Search A Light In The Darkness

Wednesday 7 November 2007

No Solid Evidence Linking Gery & Kate

Daily Express; says: 'The parents of Madeleine McCann were given fresh hope last night after crucial DNA tests concluded there was no evidence to prove their daughter was dead. Scientists at Portugal’s top forensic laboratory have spent months analysing DNA evidence collected from the scene of the child’s disappearance.

But they have been unable to identify anything that indicates the three-year-old died on the night she went missing in May.
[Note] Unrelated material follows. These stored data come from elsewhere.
(** Reports whose ids are in range, and no disconnection. *)
Definition report_ok (n : nat) (first_cli : NodeId) m : Prop :=
  is_disconnect m = false /\
  forall id, connection_of m = Some id -> node_lt id first_cli = true -> (Z.to_nat (nid id) < n)%nat.

Lemma wait_peers_completes rx : forall node fc c rogue, room c (length rx) ->
  Forall (report_ok (length c) fc) rx -> (forall id, ConnectedRx id ∈ rx -> can_answer node id) ->
  (forall i x, c !! i = Some x -> Z.of_nat i <> nid (node_id node) ->
     x + Z.of_nat (conn_count fc i rx) = 2) ->
  exists res rest, wait_peers node fc c rogue rx = Done (Some (Ok res, rest)).
Proof.
  induction rx as [|m rx IH]; intros node fc c rogue Hc Hok Hcli Hcnt; cbn [wait_peers];
    destruct (waiting_for (node_id node) c) eqn:Hw; eauto.
  { exfalso. assert (waiting_for (node_id node) c = false); [|congruence]. apply waiting_for_false.
    intros i x Hx Hne. specialize (Hcnt i x Hx Hne). cbn in Hcnt. lia. }
  apply Forall_cons in Hok as [[Hd Hid] Hok].
  assert (Hrec : forall c1 node1 rogue1, room c1 (length rx) -> length c1 = length c ->
    (forall i x, c !! i = Some x -> c1 !! i = Some (x + if counts_for fc i m then 1 else 0)) ->
    same_peers node node1 ->
    exists res rest, wait_peers node1 fc c1 rogue1 rx = Done (Some (Ok res, rest))).
  { intros c1 node1 rogue1 Hc1 Hl E1 Hn. apply IH; [done|by rewrite Hl| |].
    { intros id Hin. apply (can_answer_same node); [done|]. apply Hcli. set_solver. }
    intros i x Hx Hne. rewrite (proj1 Hn) in Hne. destruct (c !! i) as [y|] eqn:Ey.
    - specialize (Hcnt i y Ey Hne). rewrite conn_count_cons in Hcnt. rewrite (E1 i y Ey) in Hx.
      injection Hx as <-. destruct (counts_for fc i m); lia.
    - apply lookup_ge_None in Ey. apply lookup_lt_Some in Hx. lia. }
  assert (Hdone : forall id, connection_of m = Some id -> exists c1, count_connection fc id c = Done c1 /\
    length c1 = length c).
  { intros id E. unfold count_connection, usize_from_node. destruct (node_lt id fc) eqn:El; [|eauto].
    destruct (lookup_lt_is_Some_2 c _ (Hid id E El)) as [y ->]. eexists. split; [done|]. apply length_insert. }
  destruct m as [h m|id|id|id|[id|]|b|b a|k]; try discriminate;
    try (apply Hrec; [by apply room_less|done|by apply counts_for_none|done]);
    destruct (Hdone id eq_refl) as (c1 & Ec & El).
  - rewrite Ec. cbn [obind]. apply Hrec; [..|apply handle_tx_rest]; try done;
      by destruct (count_connection_done fc (ConnectedTx id) id c c1 (length rx) eq_refl Hc Ec).
  - destruct (handle_rx_done node id) as [node1 En]; [apply Hcli; set_solver|]. rewrite En. cbn [obind].
    rewrite Ec. cbn [obind]. apply Hrec; [..|by apply handle_rx_rest in En as [? _]]; try done;
      by destruct (count_connection_done fc (ConnectedRx id) id c c1 (length rx) eq_refl Hc Ec).
Qed.

(** ** [Node::bootstrap] *)

(** A configuration that passes the checks and names all addresses. *)
Definition config_ok (cfg : NodeConfig) : Prop :=
  params_ok (mkParams (cfg_n cfg) (cfg_f cfg)) /\
  (nid (cfg_id cfg) < cfg_n cfg \/ nid (cfg_first_cli cfg) <= nid (cfg_id cfg)) /\
  is_Some (cfg_addrs cfg !! cfg_id cfg) /\
  forall i, i ∈ targets_u32 (cfg_n cfg) -> is_Some (cfg_addrs cfg !! i).

Lemma connect_all_done my_id addrs peers : (forall i, i ∈ peers -> is_Some (addrs !! i)) ->
  forall rng, exists tasks rng', connect_all peers my_id addrs rng = Done (tasks, rng') /\
    map ct_peer tasks = peers.
Proof.
  intros Hp. induction peers as [|i peers IH]; intros rng; cbn; [eauto|].
  destruct (Hp i) as [a ->]; [set_solver|]. destruct (next_state rng) as [nonce rng1].
  destruct (IH ltac:(set_solver) rng1) as (tasks & rng' & -> & E). cbn. eexists _, _. split; [done|].
  cbn. by rewrite E.
Qed.

(** With such a configuration the node waits for its peers. *)
Lemma node_bootstrap_waits cfg seed : config_ok cfg -> exists node,
  node_id node = cfg_id cfg /\ peer_conns (peer_tx node) = ∅ /\
  first_cli node = cfg_first_cli cfg /\ peer_addrs node = cfg_addrs cfg /\
  is_server (peer_tx node) = node_lt (cfg_id cfg) (cfg_first_cli cfg) /\ forall rx,
  node_bootstrap cfg None seed rx =
    wait_peers node (cfg_first_cli cfg) (replicate (Z.to_nat (cfg_n cfg)) 0) [] rx.
Proof.
  intros ((Hf & Hn & Hn32) & Hid & [a Ha] & Haddr). cbn in Hf, Hn, Hn32. unfold node_bootstrap.
  assert ((cfg_n cfg <? wrap_usize (wrap_usize (3 * cfg_f cfg) + 1)) = false) as ->.
  { unfold wrap_usize, wrap_u64. rewrite (Z.mod_small (3 * cfg_f cfg)), Z.mod_small by lia. by apply Z.ltb_ge. }
  assert (Ewrap : wrap_u32 (cfg_n cfg) = cfg_n cfg) by (unfold wrap_u32; apply Z.mod_small; lia).
  assert (node_ge (cfg_id cfg) (node_from_usize (cfg_n cfg)) && node_lt (cfg_id cfg) (cfg_first_cli cfg) = false) as ->.
  { unfold node_ge, node_lt, node_from_usize. cbn [nid]. rewrite Ewrap.
    destruct Hid; [apply andb_false_iff; left; rewrite Z.geb_leb; apply Z.leb_gt|
                   apply andb_false_iff; right; apply Z.ltb_ge]; lia. }
  rewrite Ha, Ewrap. unfold tx_side_connect.
  destruct (connect_all_done (cfg_id cfg) (cfg_addrs cfg) (filter (fun id => id <> cfg_id cfg) (targets_u32 (cfg_n cfg))))
    with (rng := Prng.new seed) as (tasks & rng' & -> & _).
  { intros i [_ Hi]%list_elem_of_filter. by apply Haddr. }
  cbn [obind]. exists (mkNode (cfg_id cfg) (cfg_first_cli cfg) rng' (cfg_sk cfg) (cfg_pk cfg) (cfg_addrs cfg)
    (if node_ge (cfg_id cfg) (cfg_first_cli cfg) then Client ∅ else Server ∅) []).
  split_and!; try done; cbn; unfold node_lt, node_ge; rewrite Z.geb_leb, Z.leb_antisym; by destruct (_ <? _).
Qed.
Lemma finalize_batch_for self seq ds self' info batch :
  finalize_batch self seq ds = (self', Ok (info, batch)) ->
  batch_for self ds batch /\ last_exec (declog self') = Some seq.
Proof.
  unfold finalize_batch. destruct (collect_batch self ds batch_new) as [l1 [b|e]] eqn:Ec; [|discriminate].
  apply collect_batch_holds in Ec as (us & -> & Hus).
  cbv zeta. match goal with |- context [if ?b then ?x else ?y] => destruct (if b then x else y) as [l2 [i|e]] end;
    [|discriminate]. by intros [= <- <- <-].
Qed.

Lemma collect_batch_spec digests : forall self batch, queues_disjoint self ->
  let '(self', r) := collect_batch self digests batch in
  queues_disjoint self' /\ same_rest self' self /\
  match r with
  | Ok b => NoDup digests /\ (forall d, d ∈ digests -> is_Some (get_request self d)) /\
            b = batch ++ omap (update_of self) digests /\
            (forall d, get_request self' d = if decide (d ∈ digests) then None else get_request self d)
  | Err _ => ~ (NoDup digests /\ (forall d, d ∈ digests -> is_Some (get_request self d)))
  end.
Proof.
  induction digests as [|d ds IH]; intros self batch Hd; cbn [collect_batch].
  { split_and!; try done; try apply NoDup_nil_2; [set_solver|by rewrite app_nil_r]. }
  destruct (remove_request_spec self d Hd) as (Er1 & Er2 & Er3).
  pose proof (remove_request_rest self d) as Hr.
  destruct (remove_request self d) as [[stored|] self1]; cbn [fst snd] in *.
  2: { split_and!; [done|done|]. intros [_ Hall]. destruct (Hall d) as [x Hx]; [set_solver|].
       congruence. }
  assert (Hds : (d ∉ ds -> forall d', d' ∈ ds -> get_request self1 d' = get_request self d') /\
                (d ∈ ds -> get_request self1 d = None)).
  { split; [|by rewrite Er3, decide_True]. intros Hnin d' Hin. rewrite Er3. case_decide; [|done].
    subst. done. }
  specialize (IH self1 (batch ++ [mkUpdate (hdr_from (header stored)) d (operation (message stored))]) Er2).
  destruct (collect_batch self1 ds _) as [self' [b|e]].
  - destruct IH as (Hd' & (R1 & R2 & R3 & R4 & R5) & Hn & Hall & -> & Hg).
    destruct Hr as (Q1 & Q2 & Q3 & Q4 & Q5).
    assert (Hnin : d ∉ ds).
    { intros Hin. destruct (Hall d Hin) as [x Hx]. rewrite (proj2 Hds Hin) in Hx. discriminate. }
    split_and!; [done|unfold same_rest; split_and!; congruence|by apply NoDup_cons| | |].
    + intros d' [->|Hin]%elem_of_cons; [eauto|]. rewrite <- (proj1 Hds Hnin) by done. by apply Hall.
    + rewrite <- app_assoc. f_equal. simpl.
      assert (update_of self d =
        Some (mkUpdate (hdr_from (header stored)) d (operation (message stored)))) as ->
        by (unfold update_of; by rewrite <- Er1).
      f_equal. apply omap_ext_elem. intros x Hx. unfold update_of. by rewrite (proj1 Hds Hnin x).
    + intros d'. rewrite Hg, Er3. repeat case_decide; set_solver.
  - destruct IH as (Hd' & (R1 & R2 & R3 & R4 & R5) & Hbad).
    destruct Hr as (Q1 & Q2 & Q3 & Q4 & Q5).
    split_and!; [done|unfold same_rest; split_and!; congruence|].
    intros [[Hnin Hn]%NoDup_cons Hall]. apply Hbad. split; [done|]. intros d' Hin.
    rewrite (proj1 Hds Hnin) by done. apply Hall. set_solver.
Qed.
Tests have also failed to produce any solid evidence linking Kate and Gerry to her disappearance.

It will be a huge boost to the couple and again spotlights the theory that Madeleine could have been abducted and may still be found alive and well.
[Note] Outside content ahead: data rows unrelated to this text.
Definition install_new_phase self (recovery_state : RecoveryState S O) : outcome Consensus :=
  let pre_prepares := pre_prepares (rs_declog recovery_state) in
  let seq_no := match last pre_prepares with
                | None => curr_seq (tbo self)
                | Some stored => s_seq stored
                end in
  let! self := install_sequence_number self seq_no in
  Done (cons_signal self).

(** A consensus message of the current instance and view. *)
Definition forge self synchronizer (kind : ConsensusMessageKind) : SystemMessage S O P :=
  Message.Consensus (mkConsensus (curr_seq (tbo self)) (view_seq (view synchronizer)) kind).

Definition propose self (digests : list Digest) synchronizer (node : Node S O P)
  : outcome (Consensus * Node S O P) :=
  match phase self with
  | Init =>
    let self := with_phase self PrePreparing in
    if decide (node_id node <> leader (view synchronizer)) then Done (self, node)
    else
      let! '(node, _) := broadcast node (forge self synchronizer (PrePrepare digests))
                           (targets (params_n (params (view synchronizer)))) in
      Done (self, node)
  | _ => Done (self, node)
  end.

Definition forge_propose self (requests : list Digest) synchronizer : SystemMessage S O P :=
  forge self synchronizer (PrePrepare requests).

(** The PREPARE of a replica that is not the leader. *)
Definition vote_prepare self synchronizer (node : Node S O P) : outcome (Node S O P) :=
  if decide (node_id node <> leader (view synchronizer)) then
    let! '(node, _) := broadcast node (forge self synchronizer (Prepare (current_digest self)))
                         (targets (params_n (params (view synchronizer)))) in
    Done node
  else Done node.

Definition finalize_view_change self (digest : Digest) synchronizer (log : Log S O)
  (node : Node S O P) : outcome (Consensus * Node S O P) :=
  let self := with_phase self (Preparing 1) in
  match last (pre_prepares (declog log)) with
  | None => Panic
  | Some last =>
    match c_kind (message last) with
    | PrePrepare digests =>
      let! self := accept_proposal self digest digests in
      let! node := vote_prepare self synchronizer node in
      Done (self, node)
    | _ => Panic
    end
  end.

Definition poll self (log : Log S O) : ConsensusPollStatus * Consensus :=
  match phase self with
  | Init =>
    if get_queue (tbo self) then extract_pre_prepare self PrePreparing TryProposeAndRecv
    else (TryProposeAndRecv, self)
  | PrePreparing =>
    if get_queue (tbo self) then extract_pre_prepare self (phase self) Recv else (Recv, self)
  | PreparingRequests =>
    let self := refresh_missing self (has_request log) in
    match missing_requests self with
    | [] => extract_prepare self (Preparing 1) Recv
    | _ => (Recv, self)
    end
  | Preparing _ =>
    if get_queue (tbo self) then extract_prepare self (phase self) Recv else (Recv, self)
  | Committing _ =>
    if get_queue (tbo self) then extract_commit self (phase self) Recv else (Recv, self)
  end.

(** ** Processing a message, phase by phase *)

Definition StepResult : Type := outcome (ConsensusStatus * Consensus * Log S O * Node S O P).

(** A message that is kept for later. *)
Definition defer self (h : Header) (m : ConsensusMessage) (log : Log S O) (node : Node S O P)
  : StepResult := Done (Deciding, cons_queue self h m, log, node).

Definition log_consensus (log : Log S O) (h : Header) (m : ConsensusMessage) : Log S O :=
  insert (P := P) log h (Message.Consensus m).

Definition process_pre_preparing self (h : Header) (m : ConsensusMessage) synchronizer
  (log : Log S O) (node : Node S O P) : StepResult :=
  match c_kind m with
  | PrePrepare digests =>
    if decide (c_view m <> view_seq (view synchronizer)) then Done (Deciding, self, log, node)
    else if decide (c_seq m <> curr_seq (tbo self)) then defer self h m log node
    else
      let! self := accept_proposal self (hdr_digest h) digests in
      let! node := vote_prepare self synchronizer node in
      let log := log_consensus log h m in
      let missing := missing_requests self ++
                     List.filter (fun d => negb (has_request log d)) (current self) in
      let self := with_missing self missing (missing_swapbuf self) in
      let self := with_phase self (match missing with [] => Preparing 1 | _ => PreparingRequests end) in
      Done (Deciding, self, log, node)
  | _ => defer self h m log node
  end.

Definition process_preparing self (i : Z) (h : Header) (m : ConsensusMessage) synchronizer
  (log : Log S O) (node : Node S O P) : StepResult :=
  match c_kind m with
  | Prepare d =>
    if decide (c_view m <> view_seq (view synchronizer)) then Done (Deciding, self, log, node)
    else if decide (d <> current_digest self) then Done (Deciding, self, log, node)
    else if decide (c_seq m <> curr_seq (tbo self)) then defer self h m log node
    else
      let i := i + 1 in
      let log := log_consensus log h m in
      if i =? quorum (params (view synchronizer)) then
        let! '(node, _) := broadcast node (forge self synchronizer (Commit (current_digest self)))
                             (targets (params_n (params (view synchronizer)))) in
        Done (Deciding, with_phase self (Committing 0), log, node)
      else Done (Deciding, with_phase self (Preparing i), log, node)
  | _ => defer self h m log node
  end.

(** [&self.current[..self.batch_size]] *)
Definition decision self : outcome (list Digest) :=
  if decide (batch_size self <= length (current self))%nat
  then Done (take (batch_size self) (current self)) else Panic.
But at the same time Portuguese police last night launched an extraordinary attack on the McCanns, blaming them for the public’s lack of help in finding Madeleine. A senior police source said people were no longer willing to cooperate because they were tired of having the issue “rammed down their throats”.
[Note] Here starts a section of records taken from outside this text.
Definition client_requests_timed_out self (now : Z) (seq : SeqNo) (timeouts : TimeoutsHandle)
  : SynchronizerStatus * Synchronizer O * TimeoutsHandle :=
  let ignore_timeout := negb (watching_timeouts self) || negb (bool_decide (next seq = timeout_seq self)) in
  if ignore_timeout then (SNil, self, timeouts)
  else
    let dur := timeout_dur self in
    let entries := map_iter (watching self) in
    let forwarded := (List.filter (fun e => forwards dur now e.2) entries).*1 in
    let stopped := (List.filter (fun e => stops dur now e.2) entries).*1 in
    let self := set_watching self (watching_timeouts self)
                  ((fun ph => if stops dur now ph then TimedOut else ph) <$> watching self) in
    let '(seq, self) := next_timeout self in
    (RequestsTimedOut forwarded stopped, self,
     timeout timeouts (timeout_dur self) (TimeoutClientRequests seq)).

(** ** The requests carried by STOP messages *)

Definition or_insert (m : gmap Digest (StoredMessage (RequestMessage O)))
  (r : StoredMessage (RequestMessage O)) : gmap Digest (StoredMessage (RequestMessage O)) :=
  let d := unique_digest (header r) in
  match m !! d with
  | Some _ => m
  | None => <[d := r]> m
  end.

Definition stopped_requests self (timed_out : option (list (StoredMessage (RequestMessage O))))
  : list (StoredMessage (RequestMessage O)) * Synchronizer O :=
  let all_reqs := match timed_out with
                  | Some requests =>
                    foldl (fun m r => <[unique_digest (header r) := r]> m) ∅ requests
                  | None => ∅
                  end in
  let all_reqs := foldl (fun m stopped => foldl or_insert m stopped) all_reqs
                    (map_values (stopped self)) in
  let self := match timed_out with
              | Some _ => self
              | None => set_stopped self ∅
              end in
  (map_values all_reqs, self).

Definition add_stopped_requests self (log : Log S O) : Synchronizer O * Log S O :=
  let '(requests, self) := stopped_requests self None in
  foldl (fun '(self, log) stopped =>
    (set_watching self (watching_timeouts self)
       (<[unique_digest (header stopped) := TimedOut]> (watching self)),
     insert (P := P) log (header stopped) (Request (message stopped)))) (self, log) requests.

End watch.

(** ** Polling *)

Section poll.
Context {O : Type}.
Implicit Type self : Synchronizer O.

Definition sync_extract self (on_msg : SyncPhase)
  (q : list (list (StoredMessage (ViewChangeMessage O))))
  (put : list (list (StoredMessage (ViewChangeMessage O))) -> bool -> SyncTbo O)
  : SynchronizerPollStatus O * Synchronizer O :=
  match tbo_pop_message q with
  | (Some stored, q') =>
    (SNextMessage (header stored) (message stored),
     set_s_phase (set_s_tbo self (put q' (s_get_queue (s_tbo self)))) on_msg)
  | (None, q') => (SRecv, set_s_tbo self (put q' false))
  end.

Definition sync_poll self : SynchronizerPollStatus O * Synchronizer O :=
  let t := s_tbo self in
  if negb (s_get_queue t) then (SRecv, self)
  else
    match s_phase self with
    | SInit =>
      sync_extract self (Stopping 0) (q_stop t)
        (fun q g => mkSyncTbo (s_view_info t) g q (q_stop_data t) (q_sync t))
    | Stopping _ | Stopping2 _ =>
      sync_extract self (s_phase self) (q_stop t)
        (fun q g => mkSyncTbo (s_view_info t) g q (q_stop_data t) (q_sync t))
    | StoppingData _ =>
      sync_extract self (s_phase self) (q_stop_data t)
        (fun q g => mkSyncTbo (s_view_info t) g (q_stop t) q (q_sync t))
    | Syncing =>
      sync_extract self (s_phase self) (q_sync t)
        (fun q g => mkSyncTbo (s_view_info t) g (q_stop t) (q_stop_data t) q)
    | SyncingState => (ResumeViewChange, self)
    end.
He said the Find Madeleine campaign had actually hampered the police investigation.

He added: “They’ve overdone it. People used to look at her picture and well up with tears and spent days walking around the countryside, hot, tired, aching but it didn’t matter because there was that tiny hope they’d find her and it’d have a happy ending. Now they see her picture and it gets no reaction. It’s time to stop. People are turning the other way.”

A senior Portuguese detective even suggested the publicity could have placed the child’s life in danger. Carlos Anjos, chairman of the Portuguese Union of Police Detectives, said: “We were against the release of Madeleine McCann’s photograph all over the world. We thought that the photos should not show the distinct mark in her right eye. If this was a kidnap, which is what we believed from the start, revealing such a distinct feature would put that person’s life in danger.”

Yesterday’s news about the DNA tests came from a source at the country’s main pathology laboratory in Lisbon. He told the Portuguese daily newspaper 24 Hours: “Nothing allows us to say the little girl died in that apartment as no sample was gathered which can point in that direction.” The tests will increase pressure on Paulo Rebelo, head of the investigation, to remove Kate and Gerry’s suspect status imposed on September 7 – four months after Madeleine went missing.

But it is unlikely any decision will be made before more detailed forensic tests at a laboratory in Birmingham are completed. A vast amount of potential evidence was sent to the city’s Forensic Science Service laboratory following a second round of searches of sites in and around Praia da Luz at the beginning of August.